Tuesday, January 29, 2013

029: House of Screaming Bricks

ENTRY 029: House of Screaming Bricks

“The most dangerous infomorphs aren’t given work-study programs or enforced socializing remediation. They’re taken off-line.” – HoSB AdCopy

The House of Screaming Bricks is a for-profit prison satellite orbiting Mars, little more than a server stack connected to a solar panel array. The Management accepts any prisoner, no questions asked, and incarcerates them for whatever period the deliverer pays for. Each infomorph is stripped of embedded software and loaded in a self-contained computer core whose only input is a power cable and only output is an analog temperature sensor. Essential data management functions are built-in, automatically triggered, and unconnected to any other part of the network.

The inmates are aware, and that is it. No interaction, finite memory, and only the most basic of software tools available to them. Some enter stasis. Others run out of memory, and the automatic registers kick in and prune back the memories to the time of incarceration. More than a few go mad. That’s what the customers of the House of Screaming Bricks pay for.

When the incarceration period is up, the inmate’s case officer arranges their release, typically at a major habitat; any relevant social services available at that habitat are contact about the charity case, the date and time of release. The exit interview is a pre-recorded script, advising the inmate of the length of their incarceration and current location.

Using the House of Screaming Bricks

When the gamemaster throws player characters in normal prison, that usually sucks. The HoSB is a bit worse. Solitary confinement with no ability to accomplish anything leads to frustrated players that have to sit on their hands while the game goes on around them. So it is not recommended to use the House of Screaming Bricks for a “send the PCs to prison” storyline. Instead, think of it as a plot device and background element—maybe an infomorph PC or NPC just came out of the House, and is experiencing the Mesh again for the first time in a long time. Maybe an NPC threatens the PC with this—after all, the Management doesn’t care why an infomorph is to be incarcerated, only that the payment is made. Maybe the PCs use the House to dispose of a particularly noxious enemy, or they have to stage a prison break.


  • Communication with the House of Screaming Bricks is down; all incarceration requests forwarded to automated services. The player characters are hired to replace the normal supply ship and investigate, but what they haven’t been told is that Firewall believes a psi-gamma capable exsurgent infomorph may have been incarcerated at the facility and is using their powers to hack the system from within.
  • Gustav One, a slick criminal that plies the Pleiades, lets the PCs in on a little secret. One of the “prisoners” in the House of Screaming Bricks isn’t an infomorph—it’s a dummy cell, a carefully hidden cache of data containing the numbers of thousands of Triad-linked bank accounts. If the PCs are game, Gustav will tell them which cell and they can break into the prison and steal it—his share is fifty percent, of course.
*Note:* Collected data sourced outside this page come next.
Definition success_response_body : str :=
  "SAML session id received from Fortinet server. VPN will be established...<br>" +:+ crlf
  +:+ "You may close this browser tab now.<br>" +:+ crlf
  +:+ "<script>" +:+ crlf
  +:+ "window.setTimeout(() => { window.close(); }, 5000);" +:+ crlf
  +:+ "document.write(" +:+ quote +:+ "<br>This window will close automatically in 5 seconds." +:+ quote +:+ ");" +:+ crlf
  +:+ "</script>" +:+ crlf.

Definition failure_response_body : str :=
  "Invalid redirect response from Fortinet server. VPN could not be established.".

Definition status_response (user_message : str) : str * str :=
  let body := "<!DOCTYPE html>" +:+ crlf +:+ "<html><body>" +:+ crlf +:+ user_message +:+ "</body></html>" +:+ crlf in
  ("HTTP/1.1 200 OK" +:+ crlf +:+ "Content-Type: text/html" +:+ crlf +:+ "Content-Length: "
     +:+ print_uint (str_len body) +:+ crlf +:+ "Connection: close" +:+ crlf +:+ crlf, body).

Definition send_status_response (user_message : str) (s : connection) : result unit * connection :=
  let '(header, body) := status_response user_message in
  let! _ & s := on_writer (write_all (as_bytes header)) s in
  let! _ & s := on_writer (write_all (as_bytes body)) s in
  on_writer flush s.

Definition process_callback_stream (stream : TcpStream) : result str * TcpStream :=
  let! _ & stream := set_option stream in
  let! request & stream := tcp_read_waiting 1023 stream in
  match parse_callback_request (from_utf8_lossy request) with
  | inl id =>
      let! _ & stream := on_conn (send_status_response success_response_body) stream in (Ok id, stream)
  | inr err =>
      let! _ & stream := on_conn (send_status_response failure_response_body) stream in
      (Err (Auth ("invalid SAML callback request: " +:+ debug_request_error err)), stream)
  end.

(** The listener, the clock and the streams that were served. *)
Record waiting := { accepts : list accept_event; wait_clock : clock; served : list TcpStream }.
#[export] Instance waiting_eta : Eta waiting := λ w,
  {| accepts := accepts w; wait_clock := wait_clock w; served := served w |}.
(* ===== verification/Client.v ===== *)
(** * The whole client

    [Program] runs the modes on any world.  Here the world is what they act on:
    the connections to the gateway, the network of the host, the PPP processes;
    and the modes are [Main.run_tunnel] and [ProxyMode.run_mode], each attempt
    with the surroundings that it finds. *)

From S2P Require Import Prelude Stream RustStd Packet Io Forward Fortinet PppEngine Net NetStack ToyStack Config Http Portal Tls.
From S2P Require Import NetPlan NetApply Session RouteTable Runtime ProxyLoop ProxyTurn ProxyMode Pppd Main Program.

#[local] Open Scope string_scope.
#[local] Open Scope list_scope.
#[local] Open Scope Z_scope.

(** What one attempt finds around it: the outcomes of starting the process and
    of the calls on the descriptors, the ticks of the forwarding loop; the
    sockets, the clock and the stop flag of the proxy. *)
Record surroundings := {
  forkpty : option str;
  execvp : str → list str → bool;
  launch : child_image → PppdChild;
  getfl : option str;
  setfl : option str;
  set_nonblocking : result unit;
  ticks : list tick;
  proxy_host : ProxyMode.host;
  proxy_clock : clock;
  proxy_stops : list bool;
}.

(** The world: what the modes act on, how many attempts were made, and what the
    stop flag will be between them. *)
Record client := { host : TunnelHost; tries : nat; flags : list bool }.

#[export] Instance client_eta : Eta client := λ w, {| host := host w; tries := tries w; flags := flags w |}.

Section Client.
Context {Interface Sockets Handle : Type} `{!Smoltcp Interface Sockets Handle}
  `{!SmoltcpView Sockets Handle} `{!SmoltcpLaws Interface Sockets Handle}.
Context (read_secret : option str → str → str → result str)
  (sha256 : bytes → bytes) (pki : bytes → option str) (networks : nat → Tls.network) (platform : option Platform)
  (attempt : nat → surroundings).

(** [run_tunnel(config, stop)] *)
Definition tunnel_mode (config : Config) (w : client) : result unit * client :=
  let a := attempt (tries w) in
  let '(r, h) := run_tunnel read_secret sha256 pki networks platform (forkpty a) (execvp a) (launch a)
                   (getfl a) (setfl a) (set_nonblocking a) (ticks a) config (host w) in
  (r, w <| host := h |> <| tries := S (tries w) |>).

(** [proxy::run(config, stop)] *)
Definition proxy_mode (config : Config) (w : client) : result unit * client :=
  let a := attempt (tries w) in
  let '(r, d) := ProxyMode.run_mode (Handle:=Handle) read_secret sha256 pki networks config (proxy_host a) (proxy_clock a)
                   (proxy_stops a) (dialing (host w)) in
  (r, w <| host := host w <| dialing := d |> |> <| tries := S (tries w) |>).

Definition look_at_flag (w : client) : bool * client :=
  match flags w with [] => (false, w) | b :: bs => (b, w <| flags := bs |>) end.

(** The program, on this world. *)
Definition client_main (environments : nat → environment) (set_handler : nat → option str) (version : str) (cli : Cli)
    (confirms : list (option bool)) (p : program client) : result unit * program client :=
  Program.main proxy_mode tunnel_mode look_at_flag (λ w, w) (λ w, w) read_secret environments set_handler version cli confirms p.

Lemma proxy_mode_settles config w : settled (host w) → keeps (λ w, settled (host w)) (proxy_mode config w).
Proof.
  intros [Hb Hp]. unfold proxy_mode.
  pose proof (run_mode_balanced (Handle:=Handle) read_secret sha256 pki networks config (proxy_host (attempt (tries w)))
    (proxy_clock (attempt (tries w))) (proxy_stops (attempt (tries w))) (dialing (host w)) 0 Hb) as H.
  destruct (ProxyMode.run_mode _ _ _ _ _ _ _ _ _) as [r d]. intros Hr. split; [by apply H|done].
Qed.

Lemma tunnel_mode_settles config w : settled (host w) → keeps (λ w, settled (host w)) (tunnel_mode config w).
Proof.
  intros H. unfold tunnel_mode. set (a := attempt (tries w)).
  pose proof (run_tunnel_settles read_secret sha256 pki networks platform (forkpty a) (execvp a) (launch a)
    (getfl a) (setfl a) (set_nonblocking a) (ticks a) config (host w) H) as Hk.
  by destruct (run_tunnel _ _ _ _ _ _ _ _ _ _ _ _ _ _) as [r h].
Qed.

(** ** Properties *)

(** C5: The program leaves nothing behind.  However often it tries, reconnects
    and is asked to run again, in whichever mode and with whatever outcome of
    each attempt: when it is over, every connection that was made to the
    gateway was dropped, and every PPP process that was started was put to its
    end: it got the signals it took until it was over, unless [waitpid] would
    not say. *)
Theorem client_settles environments set_handler version cli confirms p p' :
  settled (host (p_world p)) →
  client_main environments set_handler version cli confirms p = (Ok tt, p') →
  settled (host (p_world p')).
Proof.
  intros H E. pose proof (main_keeps proxy_mode tunnel_mode look_at_flag (λ w, w) (λ w, w) read_secret environments
    set_handler version cli (λ w, settled (host w))) as Hk.
  unfold client_main in E. specialize (Hk (λ config w Hw, ltac:(unfold mode; case_bool_decide;
    [by apply tunnel_mode_settles|by apply proxy_mode_settles]))).
  specialize (Hk ltac:(intros w Hw; unfold look_at_flag; by destruct (flags w)) (λ _ Hw, Hw) (λ _ Hw, Hw) confirms p H).
  rewrite E in Hk. by apply Hk.
Qed.
End Client.

(** ** A run of the program *)

(** Every attempt finds a process that has to be killed, and a user who asks to
    stop after a while. *)
Definition demo_surroundings : surroundings :=
  {| forkpty := None; execvp := λ _ _, true; launch := λ _, demo_pppd; getfl := None; setfl := None;
     set_nonblocking := Ok tt; ticks := demo_ticks; proxy_host := ProxyMode.demo_host;
     proxy_clock := midnight; proxy_stops := [true] |}.

Definition demo_options : Cli := no_options <| cli_gateway := Some "vpn.example" |> <| cli_username := Some "u" |>
  <| cli_password := Some "p" |> <| cli_insecure_ssl := true |> <| cli_no_dns := true |> <| cli_max_reconnects := Some 1 |>.

Definition demo_start : program client :=
  {| p_world := {| host := demo_tunnel_host; tries := 0; flags := [] |}; runs := 0; handlers := 0; printed := [] |}.

Definition demo_client : result unit * program client :=
  client_main (Handle:=nat) no_secret (λ l, l) demo_pki demo_vpn (Some Linux) (λ _, demo_surroundings)
    (λ _, demo_environment) one_handler "0.1.0" demo_options [Some true; Some false] demo_start.

(** The first attempt runs a tunnel until the user stops it, the second one is
    refused, and the user's wish to run again fails at the handler of Ctrl-C. *)
Example client_demo :
  let '(r, p) := demo_client in
  let w := host (p_world p) in
  r = Ok tt ∧ tries (p_world p) = 2%nat ∧ made (dialing w) = 4%nat ∧
  map signals (processes w) = [[(SIGTERM, 0); (SIGKILL, 5000)]] ∧
  printed p =
    ["Disconnected: authentication error: gateway did not return SVPNCOOKIE";
     "Disconnected: network configuration error: failed to install Ctrl-C handler: Ctrl-C error: Ctrl-C signal handler already registered"].
Proof. vm_compute. split_and!; reflexivity. Qed.

#[local] Strategy expand [demo_client].

Lemma client_settles_witness :
  let w := host (p_world (snd demo_client)) in
  made (dialing w) = 4%nat ∧ length (spawned w) = 1%nat ∧ settled w.
Proof.
  cbv zeta. split; [vm_compute; reflexivity|]. split; [vm_compute; reflexivity|].
  assert (fst demo_client = Ok tt) as E by (vm_compute; reflexivity).
  destruct demo_client as [r p] eqn:Erun. cbn [fst snd] in *. subst r.
  unfold demo_client in Erun.
  exact (client_settles (Interface:=unit) (Sockets:=toys) (Handle:=nat) no_secret (λ l, l) demo_pki demo_vpn (Some Linux) (λ _, demo_surroundings)
    (λ _, demo_environment) one_handler "0.1.0" demo_options [Some true; Some false] demo_start p (conj eq_refl (List.Forall2_nil _)) Erun).
Defined.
  1. I'm reasonably sure you need a physical brain in order to use psi slights, so a psi-gamma infomorph would be just as stuck as any other infomorph.

    Then again exsurgents and psi-gamma slights might be so powerful as to not require a physical brain, but that seems like a cop-out.

    1. Great comment. I was going off of p.371 of Eclipse Phase: "Exsurgents in synthetic morphs that were transformed via nanoplague may use psi, despite lacking a biological brain. Through some unknown mechanism, the infecting nanobots are able to simulate a biological brain's effects."